17th International Symposium on
Mathematical Theory of Networks and Systems
Kyoto International Conference Hall, Kyoto, Japan, July 24-28, 2006

MTNS 2006 Paper Abstract


Paper TuP11.3

Hayakawa, Tomohisa (Tokyo Inst. of Tech.)

Adaptive Feedback Passification Control for Nonlinear Uncertain Systems Via Neural Networks

Scheduled for presentation during the Regular Session "Adaptive and Learning Control" (TuP11), Tuesday, July 25, 2006, 16:10−16:35, Room 104a

17th International Symposium on Mathematical Theory of Networks and Systems, July 24-28, 2006, Kyoto, Japan

This information is tentative and subject to change. Compiled on February 23, 2024

Keywords Neural networks, Stability analyisis, Robust adaptive control


A neural network adaptive control framework for nonlinear feedback passive systems is proposed. In light of a new recent approximation characterization, the neuro adaptive control framework guarantees, unlike standard neural network controllers guaranteeing ultimate boundedness, partial asymptotic stability of the closed-loop system, that is, asymptotic stability with respect to part of the closed-loop system states associated with the system plant states.
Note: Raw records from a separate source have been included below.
#[global] Program Instance cs35l27_laws : I2CSlaveLaws AppleCS35L27State := {| sl_inv := amp_inv |}.
Next Obligation.
  intros f s ev [= <-] [? ? ?]. eexists _, _. split; [done|]. destruct ev; by split.
Qed.
Next Obligation.
  intros f s b [= <-] [H1 H2 H3] Hb. unfold apple_cs35l27_tx.
  destruct (Z.ltb_spec (tx_bytes s) 4); [|destruct (Z.ltb_spec (tx_bytes s) 0x40)].
  - eexists _, _. split; [done|]. cbv zeta. cbn [tx_bytes setf].
    assert (in_width 32 (addr s .| u32 (b .<< (tx_bytes s * 8)))) by (apply in_width_lor; [done|done|by apply wrap_range]).
    case_match; split; cbn [addr tx_bytes regs setf]; try done; try apply bswap32_width;
      (rewrite wrap_small by (unfold in_width; lia); lia).
  - assert (exists r, (if addr s <? 0x1000000 then mset CS35L27_REG_SIZE (regs s) (addr s) b else mret (regs s)) = Done r /\
      map_bytes r) as (r & -> & Hr).
    { destruct (Z.ltb_spec (addr s) 0x1000000); [|by eauto]. rewrite mset_ok by (destruct H1; unfold CS35L27_REG_SIZE; lia).
      eexists. split; [done|]. by apply map_bytes_set. }
    run. eexists _, _. split; [done|]. split; cbn [addr tx_bytes regs setf]; [by apply wrap_range| |done].
    rewrite wrap_small by (unfold in_width; lia). lia.
  - eexists _, _. split; [done|]. split; cbn [addr tx_bytes regs setf]; [done|lia|done].
Qed.
Next Obligation.
  intros f s [= <-] [H1 H2 H3]. unfold apple_cs35l27_rx. cbv zeta.
  match goal with |- context [?m ≫= _] => assert (exists x, m = Done x /\ in_width 8 x) as (x & -> & Hx) end.
  { repeat case_match; try (eexists; split; [done|apply land_ff_width || done]).
    rewrite mget_ok by (destruct H1; unfold CS35L27_REG_SIZE; lia). eexists. split; [done|]. by apply map_bytes_get. }
  run. eexists _, _. split; [done|]. split; [done|]. cbn [addr setf].
  case_match; split; cbn [addr tx_bytes regs setf]; try done; by apply wrap_range.
Qed.
End Cs35l27Laws.

Module PmuD2255Laws.
Import PmuD2255.

Record pmu_inv (s : PMUD2255State) : Prop := {
  pi_period : 0 < tick_period s;
  pi_address : in_width 16 (address s);
  pi_reg : map_bytes (reg s);
}.

Lemma rreg32_ok s off : 0 <= off -> off + 3 < REG_SIZE -> exists x, rreg32 s off = Done x.
Proof. intros. unfold rreg32. rewrite !mget_ok by lia. run. eauto. Qed.

Lemma put_bytes_ok bs : forall m off, map_bytes m -> Forall (in_width 8) bs -> 0 <= off -> off + zlen bs <= REG_SIZE ->
  exists m', put_bytes m off bs = Done m' /\ map_bytes m'.
Proof.
  induction bs as [|b bs IH]; intros m off Hm Hb H1 H2; [by exists m|]. apply Forall_cons in Hb as [Hb Hbs].
  unfold zlen in *. cbn [length put_bytes] in *. rewrite mset_ok by lia. run. apply IH; [by apply map_bytes_set|done|lia|lia].
Qed.

(** The fields the callbacks below leave alone. *)
Definition same_regs (s s' : PMUD2255State) : Prop :=
  pmu_inv s' /\ address s' = address s /\ op_state s' = op_state s /\ address_state s' = address_state s.

Lemma wreg32_ok s off v : pmu_inv s -> 0 <= off -> off + 4 <= REG_SIZE -> exists s', wreg32 s off v = Done s' /\ same_regs s s'.
Proof.
  intros [? ? Hm] H1 H2. unfold wreg32.
  destruct (put_bytes_ok (le_split 4 v) (reg s) off) as (m & -> & Hm'); [done|apply le_split_bytes|done|done|].
  run. eexists. split; [done|]. by split; [split|].
Qed.

Lemma alarm_ok s : pmu_inv s -> exists s', pmu_d2255_alarm s = Done s' /\ same_regs s s'.
Proof.
  intros Hs. unfold pmu_d2255_alarm. destruct (rreg32_ok s REG_EVENT_C) as [e ->]; [done..|]. run.
  destruct (wreg32_ok s REG_EVENT_C (e .| RTC_EVENT_ALARM) Hs) as (s1 & -> & [? ? ?] & ? & ? & ?); [done..|]. run.
  unfold pmu_d2255_update_irq. destruct (rreg32_ok s1 REG_IRQ_MASK_A) as [m ->]; [done..|]. run.
  destruct (rreg32_ok s1 REG_EVENT_C) as [e1 ->]; [done..|]. run. eexists. split; [done|]. by split; [split|].
Qed.

Lemma rtc_get_tick_ok s : pmu_inv s -> exists t, rtc_get_tick s = Done t.
Proof.
  intros [H _ _]. unfold rtc_get_tick, tick_at. rewrite (proj2 (Z.eqb_neq _ _)) by lia. eauto.
Qed.

Lemma set_alarm_ok s : pmu_inv s -> exists s', pmu_d2255_set_alarm s = Done s' /\ same_regs s s'.
Proof.
  intros Hs. unfold pmu_d2255_set_alarm. destruct (rreg32_ok s REG_RTC_ALARM_A) as [a ->]; [done..|]. run.
  destruct (rtc_get_tick_ok s Hs) as [t ->]. run. destruct (rreg32_ok s REG_RTC_CONTROL) as [c ->]; [done..|]. run.
  pose proof Hs as [? ? ?]. repeat case_match; [|by eexists; split; [|split; [split|]]..].
  destruct (alarm_ok (s <| timer := None |>)) as (s' & -> & H'); [by split|]. eauto.
Qed.

Lemma latch_clock_ok s : pmu_inv s -> exists s', latch_clock s = Done s' /\ same_regs s s'.
Proof.
  intros Hs. unfold latch_clock. destruct (rtc_get_tick_ok s Hs) as [t ->]. run. rewrite mset_ok by done. run.
  do 5 (rewrite mset_ok by done; run). pose proof Hs as [? ? ?]. eexists. split; [done|]. split; [|done]. split; try done.
  cbn [reg setf]. by repeat (apply map_bytes_set; [|apply land_ff_width]).
Qed.

#[global] Program Instance pmu_laws : I2CSlaveLaws PMUD2255State := {| sl_inv := pmu_inv |}.
Next Obligation.
  intros f s ev [= <-] Hs. pose proof Hs as [? ? ?]. unfold pmu_d2255_event.
  repeat case_match; eexists _, _; (split; [done|]); by split.
Qed.
Next Obligation.
  intros f s b [= <-] Hs Hb. pose proof Hs as [H1 H2 H3]. unfold pmu_d2255_tx.
  case_match; [by exists 0, s|]. destruct (address_state s).
  - eexists _, _. split; [done|]. split; [done|by apply wrap_range|done].
  - eexists _, _. split; [done|]. split; [done| |done]. cbn [address setf]. apply in_width_lor; [done|done|].
    unfold in_width in *. lia.
  - repeat (case_match; [by eexists _, _|]). rewrite mset_ok by (destruct H2; lia). run.
    set (s1 := s <| reg := _ |>).
    assert (exists s', (if sets_alarm (address s1) then pmu_d2255_set_alarm s1 else mret s1) = Done s' /\ pmu_inv s')
      as (s' & -> & [? ? ?]).
    { assert (pmu_inv s1) as Hs1 by (split; [done|done|by apply map_bytes_set]). case_match; [|by eauto].
      destruct (set_alarm_ok s1 Hs1) as (s' & E & H' & _). eauto. }
    run. eexists _, _. split; [done|]. split; [done|by apply wrap_range|done].
Qed.
Next Obligation.
  intros f s [= <-] Hs. unfold pmu_d2255_rx. repeat (case_match; [by exists 0, s|]).
  assert (exists s', (if address s =? REG_RTC_SUB_SECOND_A then latch_clock s else mret s) = Done s' /\ same_regs s s')
    as (s' & -> & [? ? ?] & Ha & _).
  { case_match; [by apply latch_clock_ok|]. by exists s. }
  run. rewrite mget_ok by (rewrite Ha; destruct Hs as [_ [? _] _]; lia). run. eexists _, _. split; [done|].
  split; [by apply map_bytes_get|]. split; [done|by apply wrap_range|done].
Qed.
End PmuD2255Laws.

(** ** Registers of the power management unit through the controller *)

Module PmuTransfer.
Import PmuD2255 PmuD2255Laws.

Definition pmu (a : Z) (p : PMUD2255State) : I2CSlave := mkSlave PMUD2255State pmu_d2255_class a p.

(** The two bytes of a register's address. *)
Definition hi (r : Z) : Z := r .>> 8.
Definition lo (r : Z) : Z := r .& 0xff.

Lemma addr_bytes r : in_width 16 r -> in_width 8 (hi r) /\ in_width 8 (lo r) /\ u16 (0 .| (hi r .<< 8)) .| lo r = r.
Proof.
  intros Hr. split_and!; [|apply land_ff_width|].
  - unfold hi, in_width in *. rewrite Z.shiftr_div_pow2 by done. split; [apply Z.div_pos; lia|apply Z.div_lt_upper_bound; lia].
  - unfold hi, lo. change 0xff with (Z.ones 8). apply Z.bits_inj'. intros i Hi.
    rewrite Z.lor_spec, testbit_wrap, Z.lor_spec, Z.bits_0, testbit_shiftl, Z.land_spec, Z.testbit_ones by lia.
    destruct (Z.le_gt_cases 16 i); [rewrite (testbit_high 16 r i) by (done || lia); eval_cmp; done|].
    destruct (Z.le_gt_cases 8 i).
    + rewrite Z.shiftr_spec by lia. replace (i - 8 + 8) with i by lia. eval_cmp. cbn. btauto.
    + eval_cmp. cbn. btauto.
Qed.

(** Registers that are plain memory: not the clock, not the alarm. *)
Definition plain (r n : Z) : Prop := 0 <= r /\ r + n <= REG_SIZE /\ (r + n <= REG_RTC_CONTROL \/ REG_RTC_ALARM_D < r).

Fixpoint store (m : gmap Z Z) (r : Z) (bs : list Z) : gmap Z Z :=
  match bs with [] => m | b :: bs' => store (<[r := b]> m) (r + 1) bs' end.

Lemma store_lookup bs : forall m r x, store m r bs !! x =
  if bool_decide (r <= x < r + zlen bs) then bs !! Z.to_nat (x - r) else m !! x.
Proof.
  induction bs as [|b bs IH]; intros m r x; unfold zlen in *; cbn [store length].
  { rewrite bool_decide_false by lia. done. }
  rewrite IH. destruct (decide (x = r)) as [->|Hx].
  - rewrite bool_decide_false, bool_decide_true, lookup_insert_eq by lia. by rewrite Z.sub_diag.
  - rewrite lookup_insert_ne by done. destruct (decide (r + 1 <= x < r + 1 + Z.of_nat (length bs))).
    + rewrite !bool_decide_true by lia. replace (Z.to_nat (x - r)) with (S (Z.to_nat (x - (r + 1)))) by lia. done.
    + rewrite !bool_decide_false by lia. done.
Qed.

(** The device while a driver writes or reads its registers. *)
Definition with_op (p : PMUD2255State) (o : PMUOpState) (ast : PMUAddrState) (r : Z) (m : gmap Z Z) : PMUD2255State :=
  p <| op_state := o |> <| address_state := ast |> <| address := r |> <| reg := m |>.

Lemma send_address a p m r : in_width 16 r ->
  slave_sends (pmu a (with_op p PMU_OP_STATE_SEND PMU_ADDR_UPPER 0 m)) [hi r; lo r] =
  Some (pmu a (with_op p PMU_OP_STATE_SEND PMU_ADDR_RECEIVED r m)).
Proof.
  intros Hr. destruct (addr_bytes r Hr) as (_ & _ & E).
  transitivity (Some (pmu a (with_op p PMU_OP_STATE_SEND PMU_ADDR_RECEIVED (u16 (0 .| (hi r .<< 8)) .| lo r) m)));
    [reflexivity|by rewrite E].
Qed.

Lemma send_data a p bs : forall m r, plain r (zlen bs) ->
  slave_sends (pmu a (with_op p PMU_OP_STATE_SEND PMU_ADDR_RECEIVED r m)) bs =
  Some (pmu a (with_op p PMU_OP_STATE_SEND PMU_ADDR_RECEIVED (r + zlen bs) (store m r bs))).
Proof.
  induction bs as [|b bs IH]; intros m r (H1 & H2 & H3); unfold zlen in *; cbn [length] in *.
  { cbn. by rewrite Z.add_0_r. }
  cbn [slave_sends store]. assert (slave_send (pmu a (with_op p PMU_OP_STATE_SEND PMU_ADDR_RECEIVED r m)) b =
    Done (0, pmu a (with_op p PMU_OP_STATE_SEND PMU_ADDR_RECEIVED (r + 1) (<[r := b]> m)))) as ->.
  { cbn [slave_send pmu sc_send pmu_d2255_class]. unfold pmu_d2255_tx.
    cbn [op_state address_state with_op setf address reg]. rewrite (bool_decide_true (PMU_OP_STATE_SEND = _)) by done.
    cbn [negb]. rewrite bool_decide_false by done. unfold REG_SIZE in *. rewrite (proj2 (Z.leb_gt _ _)) by lia.
    rewrite mset_ok by lia. run. assert (sets_alarm r = false) as ->.
    { unfold sets_alarm, REG_RTC_CONTROL, REG_RTC_ALARM_A, REG_RTC_ALARM_D in *. eval_cmp. cbn. split_bits; lia || done. }
    run. match goal with |- context [u16 ?x] => change x with (r + 1) end.
    rewrite wrap_small by (unfold in_width; lia). done. }
  rewrite IH; [|split; lia]. do 3 f_equal. lia.
Qed.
The neuro adaptive controllers are constructed without requiring explicit knowledge of the system dynamics other than the assumption that the plant dynamics are strongly exponentially minimum phase and relative degree one. In this case, the approximation error of uncertain system nonlinearities lie in a small-gain type norm bounded conic sector. This allows us to show that the standard neural network output feedback controllers are in fact capable of achieving partial asymptotic stability with respect to the system equilibrium point.